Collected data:

· · · · ·

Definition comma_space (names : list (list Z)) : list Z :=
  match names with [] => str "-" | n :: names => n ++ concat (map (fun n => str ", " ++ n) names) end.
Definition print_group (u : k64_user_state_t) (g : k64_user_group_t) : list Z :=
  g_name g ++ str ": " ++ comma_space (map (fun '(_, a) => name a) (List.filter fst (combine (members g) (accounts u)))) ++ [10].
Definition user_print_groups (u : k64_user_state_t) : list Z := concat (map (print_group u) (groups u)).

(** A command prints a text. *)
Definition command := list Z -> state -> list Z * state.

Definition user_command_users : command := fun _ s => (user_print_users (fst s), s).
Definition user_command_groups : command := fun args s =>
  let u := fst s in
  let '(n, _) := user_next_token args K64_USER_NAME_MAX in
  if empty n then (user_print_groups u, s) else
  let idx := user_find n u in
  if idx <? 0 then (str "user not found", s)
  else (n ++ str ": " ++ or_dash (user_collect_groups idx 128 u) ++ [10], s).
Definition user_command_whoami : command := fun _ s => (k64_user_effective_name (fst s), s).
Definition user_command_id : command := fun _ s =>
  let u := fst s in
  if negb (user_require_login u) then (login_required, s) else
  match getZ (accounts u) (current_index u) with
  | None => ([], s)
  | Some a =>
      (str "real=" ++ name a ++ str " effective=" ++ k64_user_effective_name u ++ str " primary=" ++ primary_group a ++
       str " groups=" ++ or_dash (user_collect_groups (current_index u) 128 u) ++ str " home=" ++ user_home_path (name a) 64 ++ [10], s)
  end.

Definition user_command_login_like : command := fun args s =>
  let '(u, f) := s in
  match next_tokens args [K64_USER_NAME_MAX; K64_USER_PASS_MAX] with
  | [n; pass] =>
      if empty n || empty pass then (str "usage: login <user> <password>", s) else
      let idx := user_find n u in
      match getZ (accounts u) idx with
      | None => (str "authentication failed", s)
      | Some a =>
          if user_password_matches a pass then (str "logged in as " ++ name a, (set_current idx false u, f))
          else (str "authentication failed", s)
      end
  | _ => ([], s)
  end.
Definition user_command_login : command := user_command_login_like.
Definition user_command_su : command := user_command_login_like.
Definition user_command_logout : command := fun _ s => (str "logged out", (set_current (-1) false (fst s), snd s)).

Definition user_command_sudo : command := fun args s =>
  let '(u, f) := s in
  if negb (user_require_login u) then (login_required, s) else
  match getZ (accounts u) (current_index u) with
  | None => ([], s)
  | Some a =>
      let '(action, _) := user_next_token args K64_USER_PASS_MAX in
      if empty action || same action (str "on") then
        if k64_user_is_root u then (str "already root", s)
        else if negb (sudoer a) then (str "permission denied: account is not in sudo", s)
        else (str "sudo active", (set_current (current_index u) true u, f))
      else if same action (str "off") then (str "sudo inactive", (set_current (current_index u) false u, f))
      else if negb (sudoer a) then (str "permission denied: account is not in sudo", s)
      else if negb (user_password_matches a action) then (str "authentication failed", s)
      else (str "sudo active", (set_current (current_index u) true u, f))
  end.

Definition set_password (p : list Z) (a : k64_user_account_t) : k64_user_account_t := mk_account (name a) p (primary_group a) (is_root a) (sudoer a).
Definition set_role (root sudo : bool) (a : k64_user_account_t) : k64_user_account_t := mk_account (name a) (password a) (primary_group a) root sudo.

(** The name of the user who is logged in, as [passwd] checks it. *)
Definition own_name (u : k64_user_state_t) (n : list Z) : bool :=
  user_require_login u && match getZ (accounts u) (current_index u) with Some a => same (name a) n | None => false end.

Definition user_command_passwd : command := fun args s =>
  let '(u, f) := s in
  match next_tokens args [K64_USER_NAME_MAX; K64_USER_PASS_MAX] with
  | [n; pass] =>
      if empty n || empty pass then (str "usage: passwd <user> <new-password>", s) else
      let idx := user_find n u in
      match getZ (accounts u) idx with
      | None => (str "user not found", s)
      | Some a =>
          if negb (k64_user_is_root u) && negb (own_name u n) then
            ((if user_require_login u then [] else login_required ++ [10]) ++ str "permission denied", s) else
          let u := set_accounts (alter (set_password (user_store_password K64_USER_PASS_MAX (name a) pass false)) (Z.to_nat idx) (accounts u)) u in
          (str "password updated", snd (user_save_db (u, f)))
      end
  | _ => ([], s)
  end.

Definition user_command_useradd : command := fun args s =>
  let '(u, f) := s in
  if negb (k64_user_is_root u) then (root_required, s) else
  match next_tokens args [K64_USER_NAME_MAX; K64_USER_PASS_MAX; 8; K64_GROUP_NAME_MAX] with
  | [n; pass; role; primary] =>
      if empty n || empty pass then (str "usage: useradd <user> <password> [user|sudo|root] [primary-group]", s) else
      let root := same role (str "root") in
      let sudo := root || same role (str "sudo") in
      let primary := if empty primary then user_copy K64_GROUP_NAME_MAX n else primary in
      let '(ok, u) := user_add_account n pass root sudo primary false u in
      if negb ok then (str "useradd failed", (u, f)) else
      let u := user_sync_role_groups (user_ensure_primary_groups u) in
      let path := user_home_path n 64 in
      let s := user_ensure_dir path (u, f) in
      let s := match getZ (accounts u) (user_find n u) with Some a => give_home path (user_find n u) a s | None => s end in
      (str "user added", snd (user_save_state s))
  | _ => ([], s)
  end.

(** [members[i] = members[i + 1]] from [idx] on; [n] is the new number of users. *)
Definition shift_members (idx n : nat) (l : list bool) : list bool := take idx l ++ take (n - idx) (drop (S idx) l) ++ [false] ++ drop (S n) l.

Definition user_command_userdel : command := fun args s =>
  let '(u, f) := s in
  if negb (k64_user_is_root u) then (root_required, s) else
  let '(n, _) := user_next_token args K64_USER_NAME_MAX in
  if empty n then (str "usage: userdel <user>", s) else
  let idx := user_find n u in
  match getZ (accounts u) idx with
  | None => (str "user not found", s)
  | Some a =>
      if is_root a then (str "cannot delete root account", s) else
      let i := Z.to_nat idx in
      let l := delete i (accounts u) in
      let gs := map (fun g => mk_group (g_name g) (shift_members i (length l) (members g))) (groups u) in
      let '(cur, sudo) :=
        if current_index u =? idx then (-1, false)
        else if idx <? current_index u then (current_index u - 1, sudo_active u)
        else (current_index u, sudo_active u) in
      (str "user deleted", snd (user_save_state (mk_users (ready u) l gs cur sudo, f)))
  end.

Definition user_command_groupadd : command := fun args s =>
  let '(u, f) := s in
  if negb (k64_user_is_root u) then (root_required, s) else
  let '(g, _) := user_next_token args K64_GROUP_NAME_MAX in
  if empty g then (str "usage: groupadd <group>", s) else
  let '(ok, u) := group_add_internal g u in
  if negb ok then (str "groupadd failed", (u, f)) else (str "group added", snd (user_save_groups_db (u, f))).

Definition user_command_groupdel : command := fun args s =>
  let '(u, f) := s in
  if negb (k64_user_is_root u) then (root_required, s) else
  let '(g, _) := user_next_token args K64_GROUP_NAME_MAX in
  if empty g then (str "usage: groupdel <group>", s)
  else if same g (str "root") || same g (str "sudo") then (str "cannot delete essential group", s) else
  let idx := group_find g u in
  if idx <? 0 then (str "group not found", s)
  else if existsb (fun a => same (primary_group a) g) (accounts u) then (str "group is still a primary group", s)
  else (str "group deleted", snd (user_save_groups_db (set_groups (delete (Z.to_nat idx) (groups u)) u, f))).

· · · · ·

EXERCISE INSTRUCTIONS:
Reproduce the full set of records precisely.

SOLVED EXERCISE:
Definition comma_space (names : list (list Z)) : list Z :=
  match names with [] => str "-" | n :: names => n ++ concat (map (fun n => str ", " ++ n) names) end.
Definition print_group (u : k64_user_state_t) (g : k64_user_group_t) : list Z :=
  g_name g ++ str ": " ++ comma_space (map (fun '(_, a) => name a) (List.filter fst (combine (members g) (accounts u)))) ++ [10].
Definition user_print_groups (u : k64_user_state_t) : list Z := concat (map (print_group u) (groups u)).

(** A command prints a text. *)
Definition command := list Z -> state -> list Z * state.

Definition user_command_users : command := fun _ s => (user_print_users (fst s), s).
Definition user_command_groups : command := fun args s =>
  let u := fst s in
  let '(n, _) := user_next_token args K64_USER_NAME_MAX in
  if empty n then (user_print_groups u, s) else
  let idx := user_find n u in
  if idx <? 0 then (str "user not found", s)
  else (n ++ str ": " ++ or_dash (user_collect_groups idx 128 u) ++ [10], s).
Definition user_command_whoami : command := fun _ s => (k64_user_effective_name (fst s), s).
Definition user_command_id : command := fun _ s =>
  let u := fst s in
  if negb (user_require_login u) then (login_required, s) else
  match getZ (accounts u) (current_index u) with
  | None => ([], s)
  | Some a =>
      (str "real=" ++ name a ++ str " effective=" ++ k64_user_effective_name u ++ str " primary=" ++ primary_group a ++
       str " groups=" ++ or_dash (user_collect_groups (current_index u) 128 u) ++ str " home=" ++ user_home_path (name a) 64 ++ [10], s)
  end.

Definition user_command_login_like : command := fun args s =>
  let '(u, f) := s in
  match next_tokens args [K64_USER_NAME_MAX; K64_USER_PASS_MAX] with
  | [n; pass] =>
      if empty n || empty pass then (str "usage: login <user> <password>", s) else
      let idx := user_find n u in
      match getZ (accounts u) idx with
      | None => (str "authentication failed", s)
      | Some a =>
          if user_password_matches a pass then (str "logged in as " ++ name a, (set_current idx false u, f))
          else (str "authentication failed", s)
      end
  | _ => ([], s)
  end.
Definition user_command_login : command := user_command_login_like.
Definition user_command_su : command := user_command_login_like.
Definition user_command_logout : command := fun _ s => (str "logged out", (set_current (-1) false (fst s), snd s)).

Definition user_command_sudo : command := fun args s =>
  let '(u, f) := s in
  if negb (user_require_login u) then (login_required, s) else
  match getZ (accounts u) (current_index u) with
  | None => ([], s)
  | Some a =>
      let '(action, _) := user_next_token args K64_USER_PASS_MAX in
      if empty action || same action (str "on") then
        if k64_user_is_root u then (str "already root", s)
        else if negb (sudoer a) then (str "permission denied: account is not in sudo", s)
        else (str "sudo active", (set_current (current_index u) true u, f))
      else if same action (str "off") then (str "sudo inactive", (set_current (current_index u) false u, f))
      else if negb (sudoer a) then (str "permission denied: account is not in sudo", s)
      else if negb (user_password_matches a action) then (str "authentication failed", s)
      else (str "sudo active", (set_current (current_index u) true u, f))
  end.

Definition set_password (p : list Z) (a : k64_user_account_t) : k64_user_account_t := mk_account (name a) p (primary_group a) (is_root a) (sudoer a).
Definition set_role (root sudo : bool) (a : k64_user_account_t) : k64_user_account_t := mk_account (name a) (password a) (primary_group a) root sudo.

(** The name of the user who is logged in, as [passwd] checks it. *)
Definition own_name (u : k64_user_state_t) (n : list Z) : bool :=
  user_require_login u && match getZ (accounts u) (current_index u) with Some a => same (name a) n | None => false end.

Definition user_command_passwd : command := fun args s =>
  let '(u, f) := s in
  match next_tokens args [K64_USER_NAME_MAX; K64_USER_PASS_MAX] with
  | [n; pass] =>
      if empty n || empty pass then (str "usage: passwd <user> <new-password>", s) else
      let idx := user_find n u in
      match getZ (accounts u) idx with
      | None => (str "user not found", s)
      | Some a =>
          if negb (k64_user_is_root u) && negb (own_name u n) then
            ((if user_require_login u then [] else login_required ++ [10]) ++ str "permission denied", s) else
          let u := set_accounts (alter (set_password (user_store_password K64_USER_PASS_MAX (name a) pass false)) (Z.to_nat idx) (accounts u)) u in
          (str "password updated", snd (user_save_db (u, f)))
      end
  | _ => ([], s)
  end.

Definition user_command_useradd : command := fun args s =>
  let '(u, f) := s in
  if negb (k64_user_is_root u) then (root_required, s) else
  match next_tokens args [K64_USER_NAME_MAX; K64_USER_PASS_MAX; 8; K64_GROUP_NAME_MAX] with
  | [n; pass; role; primary] =>
      if empty n || empty pass then (str "usage: useradd <user> <password> [user|sudo|root] [primary-group]", s) else
      let root := same role (str "root") in
      let sudo := root || same role (str "sudo") in
      let primary := if empty primary then user_copy K64_GROUP_NAME_MAX n else primary in
      let '(ok, u) := user_add_account n pass root sudo primary false u in
      if negb ok then (str "useradd failed", (u, f)) else
      let u := user_sync_role_groups (user_ensure_primary_groups u) in
      let path := user_home_path n 64 in
      let s := user_ensure_dir path (u, f) in
      let s := match getZ (accounts u) (user_find n u) with Some a => give_home path (user_find n u) a s | None => s end in
      (str "user added", snd (user_save_state s))
  | _ => ([], s)
  end.

(** [members[i] = members[i + 1]] from [idx] on; [n] is the new number of users. *)
Definition shift_members (idx n : nat) (l : list bool) : list bool := take idx l ++ take (n - idx) (drop (S idx) l) ++ [false] ++ drop (S n) l.

Definition user_command_userdel : command := fun args s =>
  let '(u, f) := s in
  if negb (k64_user_is_root u) then (root_required, s) else
  let '(n, _) := user_next_token args K64_USER_NAME_MAX in
  if empty n then (str "usage: userdel <user>", s) else
  let idx := user_find n u in
  match getZ (accounts u) idx with
  | None => (str "user not found", s)
  | Some a =>
      if is_root a then (str "cannot delete root account", s) else
      let i := Z.to_nat idx in
      let l := delete i (accounts u) in
      let gs := map (fun g => mk_group (g_name g) (shift_members i (length l) (members g))) (groups u) in
      let '(cur, sudo) :=
        if current_index u =? idx then (-1, false)
        else if idx <? current_index u then (current_index u - 1, sudo_active u)
        else (current_index u, sudo_active u) in
      (str "user deleted", snd (user_save_state (mk_users (ready u) l gs cur sudo, f)))
  end.

Definition user_command_groupadd : command := fun args s =>
  let '(u, f) := s in
  if negb (k64_user_is_root u) then (root_required, s) else
  let '(g, _) := user_next_token args K64_GROUP_NAME_MAX in
  if empty g then (str "usage: groupadd <group>", s) else
  let '(ok, u) := group_add_internal g u in
  if negb ok then (str "groupadd failed", (u, f)) else (str "group added", snd (user_save_groups_db (u, f))).

Definition user_command_groupdel : command := fun args s =>
  let '(u, f) := s in
  if negb (k64_user_is_root u) then (root_required, s) else
  let '(g, _) := user_next_token args K64_GROUP_NAME_MAX in
  if empty g then (str "usage: groupdel <group>", s)
  else if same g (str "root") || same g (str "sudo") then (str "cannot delete essential group", s) else
  let idx := group_find g u in
  if idx <? 0 then (str "group not found", s)
  else if existsb (fun a => same (primary_group a) g) (accounts u) then (str "group is still a primary group", s)
  else (str "group deleted", snd (user_save_groups_db (set_groups (delete (Z.to_nat idx) (groups u)) u, f))).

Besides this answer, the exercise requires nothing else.